Much of the reaction to the awarding of the Nobel Peace Prize to Barack Obama has been characterized by amazement or amusement. For those who have long since given up on the International Community as a bastion and defender of a corrupt and deadening status quo, the Peace Prize comes as little surprise, though the alacrity with which it has been rewarded is certainly noteworthy. Even in the precincts of the liberal left, there is an awareness that this Prize is not yet deserved and some concern as to its impact.
John Podhoretz gets it exactly right that Barack Obama has, in fact measured up tot he ideals of the Nobel Prize Committee:
I can’t agree with my colleagues here on CONTENTIONS that a) Barack Obama should reject the Nobel Peace Prize or b) be embarrassed by it. The Nobel Committee chose him wisely because he does, in fact, represent the organization’s highest ideals.
He is an American president queasy about the projection of American power. He is an American president who rejects the notion of American exceptionalism. He is an American president eagerly in pursuit of legitimacy to be granted him not by those who voted for him but by those who do not cast a vote and who chafe at American leadership. It is his devout wish that America become one of many nations, influencing the world indirectly or not influencing it at all, rather than “the indispensable nation,” as Madeleine Albright characterized it. He is the encapsulation, the representative, the wish fulfillment, the very embodiment, of the multilateralist impulse. He is, almost literally, a dream come true for the sorts of people who treasure and value the Nobel Peace Prize.
It’s the most obvious choice, once you think about it, since Michael Moore won an Oscar for Bowling for Columbine.
Yet since the President will be the leader of the United States for another three years, the Commander in Chief of the world's most powerful military, and the Chief Executive of the world's most robust economy (despite the recent recession), there is good reason to be quite concerned with the impact of this award on our young President.
Game Theory is a rigorous construct that has had important real world implications since its presentation the 1940s by John von Neumann and Oskar Morgenstern. One of its simple yet powerful rules is that when a negative behavior is either rewarded or left unpenalized, it increases the risk of future conflict. Thus far Barack Obama's foreign policy appears to be designed to prove to our enemies (ie, "friends we just haven't talked to yet") that we are not only not a threat but that we will actively and publicly eschew any efforts to punish behavior which once upon a time was considered wrong. Thus, we remain silent when the Iranian Mullahs murder their own people, subvert their own election, and actively kill our military men and women in Afghanistan and Iraq. In fact, we actively muzzle our military leaders when they take exception to Iran's behavior. And Iran is only one example of a feckless foreign policy that aims to disarm America while empowering the enemies of all that this country once stood for.

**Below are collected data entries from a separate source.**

(* ===== verification/Parser.v ===== *)
(** * The parser: [src/src/parser.c], [src/src/parser.h]

    A recursive-descent parser over the lexer, one definition per function of
    the source. A parser action takes the state [Parser] and gives a result
    and the next state, or is [Undefined] where the code reads a member of a
    token that nothing has set, or [OutOfFuel].

    The functions of the source call each other in a cycle. Here each takes
    the ones that would close a cycle from a record [calls], and [parsers]
    ties the knot with fuel; loops get the same fuel. Diagnostics that are
    printed, positions in the tree and the text that describes the token met
    are left out. *)

From S2P Require Import Prelude Lexer Bytecode Ast Syntax.
From Stdlib Require Import String.
From stdpp Require Import list pretty.

Open Scope Z_scope.
Open Scope list_scope.

(** ** Token types as numbers *)

Definition token_types : list TokenType :=
  [ TOKEN_EOF; TOKEN_IDENTIFIER; TOKEN_NUMBER_INT; TOKEN_NUMBER_BIGINT; TOKEN_NUMBER_DOUBLE; TOKEN_STRING; TOKEN_KEYWORD_INT;
    TOKEN_KEYWORD_BOOL; TOKEN_KEYWORD_DOUBLE; TOKEN_KEYWORD_BIGINT; TOKEN_KEYWORD_STRING; TOKEN_KEYWORD_BYTES; TOKEN_KEYWORD_ARRAY;
    TOKEN_KEYWORD_ANY; TOKEN_KEYWORD_NIL; TOKEN_KEYWORD_VAR; TOKEN_KEYWORD_CONST; TOKEN_KEYWORD_PUBLIC; TOKEN_KEYWORD_PRIVATE;
    TOKEN_KEYWORD_TYPE; TOKEN_KEYWORD_INTERFACE; TOKEN_KEYWORD_IMPL; TOKEN_KEYWORD_ASYNC; TOKEN_KEYWORD_AWAIT; TOKEN_KEYWORD_FUNC;
    TOKEN_KEYWORD_IF; TOKEN_KEYWORD_ELSE; TOKEN_KEYWORD_LET; TOKEN_KEYWORD_WHILE; TOKEN_KEYWORD_FOREACH; TOKEN_KEYWORD_BREAK;
    TOKEN_KEYWORD_CONTINUE; TOKEN_KEYWORD_RETURN; TOKEN_KEYWORD_DEFER; TOKEN_KEYWORD_IMPORT; TOKEN_KEYWORD_RECORD;
    TOKEN_KEYWORD_ENUM; TOKEN_KEYWORD_MATCH; TOKEN_KEYWORD_SWITCH; TOKEN_KEYWORD_CASE; TOKEN_KEYWORD_DEFAULT; TOKEN_KEYWORD_MAP;
    TOKEN_KEYWORD_SET; TOKEN_TRUE; TOKEN_FALSE; TOKEN_PLUS; TOKEN_PLUS_EQ; TOKEN_MINUS; TOKEN_MINUS_EQ; TOKEN_STAR; TOKEN_STAR_EQ;
    TOKEN_SLASH; TOKEN_SLASH_EQ; TOKEN_PERCENT; TOKEN_PERCENT_EQ; TOKEN_EQ_EQ; TOKEN_BANG_EQ; TOKEN_LT; TOKEN_LT_EQ; TOKEN_GT;
    TOKEN_GT_EQ; TOKEN_AND; TOKEN_OR; TOKEN_NOT; TOKEN_BIT_AND; TOKEN_BIT_OR; TOKEN_BIT_XOR; TOKEN_BIT_NOT; TOKEN_ASSIGN;
    TOKEN_LPAREN; TOKEN_RPAREN; TOKEN_LBRACE; TOKEN_RBRACE; TOKEN_LBRACKET; TOKEN_RBRACKET; TOKEN_COMMA; TOKEN_COLON;
    TOKEN_SEMICOLON; TOKEN_DOT; TOKEN_DOT_DOT; TOKEN_QUESTION; TOKEN_AS; TOKEN_IN; TOKEN_ERROR ].

(** The value of the enumerator. *)
Definition token_code (t : TokenType) : Z :=
  match t with
    | TOKEN_EOF => 0 | TOKEN_IDENTIFIER => 1 | TOKEN_NUMBER_INT => 2 | TOKEN_NUMBER_BIGINT => 3
    | TOKEN_NUMBER_DOUBLE => 4 | TOKEN_STRING => 5 | TOKEN_KEYWORD_INT => 6 | TOKEN_KEYWORD_BOOL => 7
    | TOKEN_KEYWORD_DOUBLE => 8 | TOKEN_KEYWORD_BIGINT => 9 | TOKEN_KEYWORD_STRING => 10 | TOKEN_KEYWORD_BYTES => 11
    | TOKEN_KEYWORD_ARRAY => 12 | TOKEN_KEYWORD_ANY => 13 | TOKEN_KEYWORD_NIL => 14 | TOKEN_KEYWORD_VAR => 15
    | TOKEN_KEYWORD_CONST => 16 | TOKEN_KEYWORD_PUBLIC => 17 | TOKEN_KEYWORD_PRIVATE => 18 | TOKEN_KEYWORD_TYPE => 19
    | TOKEN_KEYWORD_INTERFACE => 20 | TOKEN_KEYWORD_IMPL => 21 | TOKEN_KEYWORD_ASYNC => 22 | TOKEN_KEYWORD_AWAIT => 23
    | TOKEN_KEYWORD_FUNC => 24 | TOKEN_KEYWORD_IF => 25 | TOKEN_KEYWORD_ELSE => 26 | TOKEN_KEYWORD_LET => 27
    | TOKEN_KEYWORD_WHILE => 28 | TOKEN_KEYWORD_FOREACH => 29 | TOKEN_KEYWORD_BREAK => 30
    | TOKEN_KEYWORD_CONTINUE => 31 | TOKEN_KEYWORD_RETURN => 32 | TOKEN_KEYWORD_DEFER => 33
    | TOKEN_KEYWORD_IMPORT => 34 | TOKEN_KEYWORD_RECORD => 35 | TOKEN_KEYWORD_ENUM => 36 | TOKEN_KEYWORD_MATCH => 37
    | TOKEN_KEYWORD_SWITCH => 38 | TOKEN_KEYWORD_CASE => 39 | TOKEN_KEYWORD_DEFAULT => 40 | TOKEN_KEYWORD_MAP => 41
    | TOKEN_KEYWORD_SET => 42 | TOKEN_TRUE => 43 | TOKEN_FALSE => 44 | TOKEN_PLUS => 45 | TOKEN_PLUS_EQ => 46
    | TOKEN_MINUS => 47 | TOKEN_MINUS_EQ => 48 | TOKEN_STAR => 49 | TOKEN_STAR_EQ => 50 | TOKEN_SLASH => 51
    | TOKEN_SLASH_EQ => 52 | TOKEN_PERCENT => 53 | TOKEN_PERCENT_EQ => 54 | TOKEN_EQ_EQ => 55 | TOKEN_BANG_EQ => 56
    | TOKEN_LT => 57 | TOKEN_LT_EQ => 58 | TOKEN_GT => 59 | TOKEN_GT_EQ => 60 | TOKEN_AND => 61 | TOKEN_OR => 62
    | TOKEN_NOT => 63 | TOKEN_BIT_AND => 64 | TOKEN_BIT_OR => 65 | TOKEN_BIT_XOR => 66 | TOKEN_BIT_NOT => 67
    | TOKEN_ASSIGN => 68 | TOKEN_LPAREN => 69 | TOKEN_RPAREN => 70 | TOKEN_LBRACE => 71 | TOKEN_RBRACE => 72
    | TOKEN_LBRACKET => 73 | TOKEN_RBRACKET => 74 | TOKEN_COMMA => 75 | TOKEN_COLON => 76 | TOKEN_SEMICOLON => 77
    | TOKEN_DOT => 78 | TOKEN_DOT_DOT => 79 | TOKEN_QUESTION => 80 | TOKEN_AS => 81 | TOKEN_IN => 82
    | TOKEN_ERROR => 83
  end.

Every parent knows intuitively, and Game Theory has shown empirically and experimentally, that behavior that is left unpunished is behavior that is repeated. Further, Game Theory shows that the reward for "nice" behavior in a zero sum game is not Peace, but increased conflict.
In the "Bizarro World" of the "International Community" the Nobel Peace Prize is given to those whose behavior makes Peace less likely and War more likely.